“Biglietti che lasciano a bocca aperta”

Un’altra pubblicità della quale si poteva fare a meno, un’altra scelta di comunicazione nella quale un pezzo di corpo femminile viene sezionato per pubblicizzare un servizio che nulla ha a che vedere con il messaggio che lo propone.
Questa volta è la Vistaprint che offre biglietti da visita che “lasciano a bocca aperta” e che per rafforzare questo slogan così originale non ha trovato nulla di meglio che mettere in primo piano il viso di una donna, un volto privato degli occhi, nel quale un’enorme bocca troneggia tumida e spalancata in maniera innaturale.
Ma per non limitarci a dire che l’immagine è volgare e quindi suscitare le solite argomentazioni che tirano in ballo accuse di “moralismo-bigottismo”, attiriamo l’attenzione su alcuni dettagli per meglio spiegare come anche un’immagine che sembra buttata lì, senza troppa elaborazione da parte di chi l’ha ideata, sia in realtà curata nei dettagli che giocano sull’ambiguità della promessa di una donna disponibile contribuendo a rafforzare un’immagine svilente della donna e a veicolare stereotipi sessisti e lesivi della dignità.

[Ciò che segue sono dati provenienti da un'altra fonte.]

(** C8. For every capacity [N] and every sequence of [N + 1] turns,
    appending them one after the other to a fresh store of window
    capacity [N] ends with a window holding exactly the last [N] of them
    and an archive holding all [N + 1], both in the order of appending. *)
Theorem window_keeps_last_N_archive_keeps_all (N : Z) (ts : list turn) :
  0 <= N ->
  len ts = N + 1 ->
  exists m0,
    enhanced_dual_ai.__init__ N = Ok m0 /\
    let m := fold_left add_turn ts m0 in
    items (turns m) = drop 1 ts /\
    len (items (turns m)) = N /\
    full_history m = ts /\
    len (full_history m) = N + 1.
Proof.
  intros HN Hlen. unfold enhanced_dual_ai.__init__, deque_new.
  destruct (Z.ltb_spec N 0) as [?|_]; [lia|].
  eexists. split; [reflexivity|].
  set (m0 := {| turns := {| maxlen := N; items := [] |}; full_history := [];
                summary := []; key_points := [] |}).
  destruct (add_turns_window_archive (Z.to_nat N) ts m0) as (_ & Hhist & Hwin).
  - cbn. lia.
  - reflexivity.
  - cbv zeta in *. cbn [full_history m0 app] in Hhist. unfold len in *.
    rewrite Hwin, Hhist.
    replace (length ts - Z.to_nat N)%nat with 1%nat by lia.
    rewrite length_drop. repeat split; lia.
Qed.

Lemma window_keeps_last_N_archive_keeps_all_witness :
  let ts := [examples.a_turn 1; examples.a_turn 2; examples.a_turn 3] in
  0 <= 2 /\ len ts = 2 + 1 /\
  exists m0,
    enhanced_dual_ai.__init__ 2 = Ok m0 /\
    items (turns (fold_left add_turn ts m0)) = [examples.a_turn 2; examples.a_turn 3] /\
    full_history (fold_left add_turn ts m0) = ts.
Proof.
  cbv zeta.
  assert (H0 : 0 <= 2) by lia.
  assert (Hlen : len [examples.a_turn 1; examples.a_turn 2; examples.a_turn 3] = 2 + 1)
    by reflexivity.
  split; [exact H0|]. split; [exact Hlen|].
  destruct (window_keeps_last_N_archive_keeps_all 2 _ H0 Hlen)
    as (m0 & Hinit & Hwin & _ & Hhist & _).
  exists m0. split; [exact Hinit|]. split; [exact Hwin | exact Hhist].
Defined.

End store_facts.

(** ** A turn whose backend call failed *)

Section turn_facts.
Import web core_llm reflection.
Context `{StrLower}.

(** [reflect] returns on every pair of texts: its divisors are 300.0,
    800.0 and a count plus 1e-6, none of them a zero. *)
Lemma reflect_returns (user_input draft_answer : pystr) :
  exists rvec, reflect user_input draft_answer = Ok rvec.
Proof.
  unfold reflect.
  assert (H300 : forall x, truediv x 300.0%f = Ok (x / 300.0)%f) by reflexivity.
  assert (H800 : forall x, truediv x 800.0%f = Ok (x / 800.0)%f) by reflexivity.
  rewrite H300, H800. cbn [mbind result_bind bind].
  unfold truediv at 1.
  change (1e-6)%f with (S754_finite false 4722366482869645 (-72)).
  rewrite fadd_int_positive_nonzero; [|lia|unfold emin, prec, emax; lia].
  by eexists.
Qed.

(** C4, amended. When the reply of the backend carries the marker (as
    the reply of [_fallback_response] in chat mode does), the handler
    keeps the canned apology as the answer of the turn, and the updates
    of the turn still take place: the perception update on the user
    text, then the reflection update on the vector that [reflect]
    returns for the user text and the apology. The turn is logged and
    the handler is ready for the next one. *)
Theorem backend_failure_turn_completes
    (evc : EVCEngine) (ss : session_state) (user_input raw_answer : pystr) :
  processing ss = false ->
  strip_truthy user_input = true ->
  startswith raw_answer error_marker = true ->
  startswith _fallback_response_chat error_marker = true /\
  exists (info1 : info) (evc1 : EVCEngine) (rvec : gmap pystr float),
    update_from_text evc user_input = Ok (info1, evc1) /\
    reflect user_input apology = Ok rvec /\
    let evc2 := snd (update_from_reflection evc1 rvec) in
    on_submit evc ss true user_input raw_answer =
      (evc2,
       {| chat_log := chat_log ss ++ [(user_input, apology)];
          E_vals := E_vals ss ++ [E evc2];
          K_vals := K_vals ss ++ [K evc2];
          phase_vals := phase_vals ss ++ [_phase evc2];
          last_dE := info_dE info1;
          processing := false |}).
Proof.
  intros Hidle Htext Hmark. split; [vm_compute; reflexivity|].
  destruct (update_from_text_returns evc user_input)
    as (sent & vol & _ & _ & Hupd).
  destruct (reflect_returns user_input apology) as [rvec Hrvec].
  eexists _, _, rvec. split; [exact Hupd|]. split; [exact Hrvec|].
  unfold on_submit. rewrite Hidle, Htext, Hupd.
  unfold answer_of. rewrite Hmark.
  unfold rvec_of. rewrite Hrvec. reflexivity.
Qed.

End turn_facts.

Lemma backend_failure_turn_completes_witness :
  let evc0 := evc_engine.__init__ ∅ in
  let raw := core_llm._fallback_response_chat in
  web.processing web.initial_session = false /\
  strip_truthy examples.hello = true /\
  startswith raw web.error_marker = true /\
  web.chat_log
    (snd (web.on_submit (H := ascii_lower) evc0 web.initial_session true examples.hello raw))
    = [(examples.hello, web.apology)].
Proof.
  cbv zeta.
  assert (Hidle : web.processing web.initial_session = false) by reflexivity.
  assert (Htext : strip_truthy examples.hello = true) by reflexivity.
  assert (Hmark : startswith core_llm._fallback_response_chat web.error_marker = true)
    by reflexivity.
  split; [exact Hidle|]. split; [exact Htext|]. split; [exact Hmark|].
  destruct (backend_failure_turn_completes (H := ascii_lower)
              (evc_engine.__init__ ∅) web.initial_session examples.hello
              core_llm._fallback_response_chat Hidle Htext Hmark)
    as (_ & info1 & evc1 & rvec & _ & _ & Hturn).
  cbv zeta in Hturn. rewrite Hturn. reflexivity.
Defined.

(** C4 as stated fails: on the text [hello] with the backend offline the
    reflection step returns a vector of its own for the apology, whose
    coherence is neither 0.6 nor 0.5, and the engine ends the turn in a
    state that is not the one the neutral defaults lead to. *)
Lemma backend_failure_not_neutral_defaults :
  let evc0 := evc_engine.__init__ ∅ in
  let evc1 := examples.after_hello in
  let raw := core_llm._fallback_response_chat in
  let turn := web.on_submit (H := ascii_lower) evc0 web.initial_session true
                examples.hello raw in
  startswith raw web.error_marker = true /\
  apply_update (H := ascii_lower) evc0 (Perceive examples.hello) = Ok evc1 /\
  reflection.reflect examples.hello web.apology
    = Ok (web.rvec_of examples.hello web.apology) /\
  web.rvec_of examples.hello web.apology !! utf8 "coherence" <> Some 0.6%f /\
  web.rvec_of examples.hello web.apology !! utf8 "coherence" <> Some 0.5%f /\
  E (fst turn) <> E (snd (update_from_reflection evc1 neutral_vector)) /\
  E (fst turn) <> E (snd (update_from_reflection evc1 ∅)) /\
  fst turn <> snd (update_from_reflection evc1 neutral_vector).
Proof.
  cbv zeta.
  assert (HE : E (fst (web.on_submit (H := ascii_lower) (evc_engine.__init__ ∅)
                         web.initial_session true examples.hello
                         core_llm._fallback_response_chat))
               <> E (snd (update_from_reflection examples.after_hello neutral_vector)))
    by (vm_compute; intros Heq; discriminate Heq).
  repeat split;
    try exact HE;
    try (intros Heq; apply HE; rewrite Heq; reflexivity);
    vm_compute; first [reflexivity | intros Heq; discriminate Heq].
Qed.

(** * Further properties of the code *)

(** ** The order of floats *)

Section float_order.

Lemma SFcompare_fkey (x y : float) :
  SFcompare x y =
    match fkey x, fkey y with
    | Some a, Some b => Some (lex3 a b)
    | _, _ => None
    end.
Proof.
  destruct x as [sx|sx| |sx mx ex], y as [sy|sy| |sy my ey];
    try destruct sx; try destruct sy; try reflexivity;
    cbn [SFcompare fkey]; f_equal; unfold lex3; cbn [fst snd].
  change (-1 ?= -1) with Eq. cbv iota.
  rewrite Z.compare_opp. rewrite (Z.compare_antisym ex ey).
  destruct (ex ?= ey); cbn [CompOpp]; reflexivity.
Qed.

Lemma lex3_lt (a b : Z * Z * Z) : lex3 a b = Lt <-> lt3 a b.
Proof.
  unfold lex3, lt3.
  destruct (Z.compare_spec a.1.1 b.1.1), (Z.compare_spec a.1.2 b.1.2),
    (Z.compare_spec a.2 b.2); split; intros; try discriminate; try reflexivity; lia.
Qed.

Lemma lex3_eq (a b : Z * Z * Z) : lex3 a b = Eq <-> a = b.
Proof.
  unfold lex3. destruct a as [[a1 a2] a3], b as [[b1 b2] b3]. cbn [fst snd].
  destruct (Z.compare_spec a1 b1), (Z.compare_spec a2 b2),
    (Z.compare_spec a3 b3); split; intros Heq; try discriminate; try reflexivity;
    try (injection Heq; intros; lia); subst; reflexivity.
Qed.

Lemma flt_fkey (x y : float) :
  (x < y)%f = match fkey x, fkey y with
              | Some a, Some b => bool_decide (lt3 a b)
              | _, _ => false
              end.
Proof.
  unfold flt, SFltb. rewrite SFcompare_fkey.
  destruct (fkey x) as [a|], (fkey y) as [b|]; try reflexivity.
  destruct (lex3 a b) eqn:Hc; symmetry.
  - apply bool_decide_eq_false. intros H. apply lex3_lt in H. congruence.
  - apply bool_decide_eq_true. by apply lex3_lt.
  - apply bool_decide_eq_false. intros H. apply lex3_lt in H. congruence.
Qed.

Lemma fle_fkey (x y : float) :
  (x <= y)%f = match fkey x, fkey y with
               | Some a, Some b => bool_decide (lt3 a b \/ a = b)
               | _, _ => false
               end.
Proof.
  unfold fle, SFleb. rewrite SFcompare_fkey.
  destruct (fkey x) as [a|], (fkey y) as [b|]; try reflexivity.
  destruct (lex3 a b) eqn:Hc; symmetry.
  - apply bool_decide_eq_true. right. by apply lex3_eq.
  - apply bool_decide_eq_true. left. by apply lex3_lt.
  - apply bool_decide_eq_false. intros [H|H].
    + apply lex3_lt in H. congruence.
    + apply lex3_eq in H. congruence.
Qed.

Lemma feq_fkey (x y : float) :
  feq x y = match fkey x, fkey y with
            | Some a, Some b => bool_decide (a = b)
            | _, _ => false
            end.
Proof.
  unfold feq, SFeqb. rewrite SFcompare_fkey.
  destruct (fkey x) as [a|], (fkey y) as [b|]; try reflexivity.
  destruct (lex3 a b) eqn:Hc; symmetry.
  - apply bool_decide_eq_true. by apply lex3_eq.
  - apply bool_decide_eq_false. intros H. apply lex3_eq in H. congruence.
  - apply bool_decide_eq_false. intros H. apply lex3_eq in H. congruence.
Qed.

End float_order.

(** Goals on the order of floats, by their keys. *)
Ltac float_order :=
  rewrite ?flt_fkey, ?fle_fkey, ?feq_fkey in *;
  repeat match goal with
  | |- context [fkey ?x] => destruct (fkey x) as [[[? ?] ?]|]
  | H : context [fkey ?x] |- _ => destruct (fkey x) as [[[? ?] ?]|]
  end;
  repeat match goal with
  | H : bool_decide _ = true |- _ => apply bool_decide_eq_true_1 in H
  | H : bool_decide _ = false |- _ => apply bool_decide_eq_false_1 in H
  | |- bool_decide _ = true => apply bool_decide_eq_true_2
  | |- bool_decide _ = false => apply bool_decide_eq_false_2
  end;
  unfold lt3 in *; cbn [fst snd] in *;
  rewrite ?pair_equal_spec in *;
  try discriminate; try reflexivity; try lia.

La parte grafica: il carattere usato per la scritta biglietti da visita è un font classico, rigoroso, stampatello, che evoca serietà, mentre per la scritta BOCCA APERTA è stato scelto un carattere lezioso, tondeggiante, che evoca frivolezza. Quel “Bocca Aperta” diventa allora un ammiccamento al cliente al quale viene suggerita l’idea di un “servizio supplementare”. A rafforzare questa idea il tondo rosa con la scritta GRATIS. Cos’è gratis? Il biglietto da visita? Il servizietto supplementare? La donna con la bocca aperta?
Qualche osservazione sulla impostazione grafica: l’immagine che troneggia al centro della pagina non ha bisogno di grandi spiegazioni se non per la sproporzione fra questa bocca enorme che sembra forzata nello spalancarsi per addentare un biglietto da visita. Le indicazioni che riguardano il prodotto e il servizio offerti sono in fondo alla pagina, in secondo piano, quasi di secondaria importanza. E’ interessante notare che il biglietto da visita che funge da fac simile è quello di un “centro esotico spa, regno del relax” che rimanda ancora una volta a promesse di piacere veicolate da quel pezzo di donna. E ancora, il biglietto da visita usato come modello è quello di un uomo che pubblicizza la sua attività di fisioterapista presso il giardino esotico. Capiamo allora che il prodotto è rivolto agli uomini, che il target bersaglio della pubblicità è maschile e che si sottende siano gli uomini ad avere bisogno di biglietti da visita per la loro attività professionale come se le donne fossero ancora una volta escluse o minoritarie nel mondo del lavoro.
Per tutti questi motivi e dopo attenta analisi di questa pubblicità, segnaliamo allo IAP!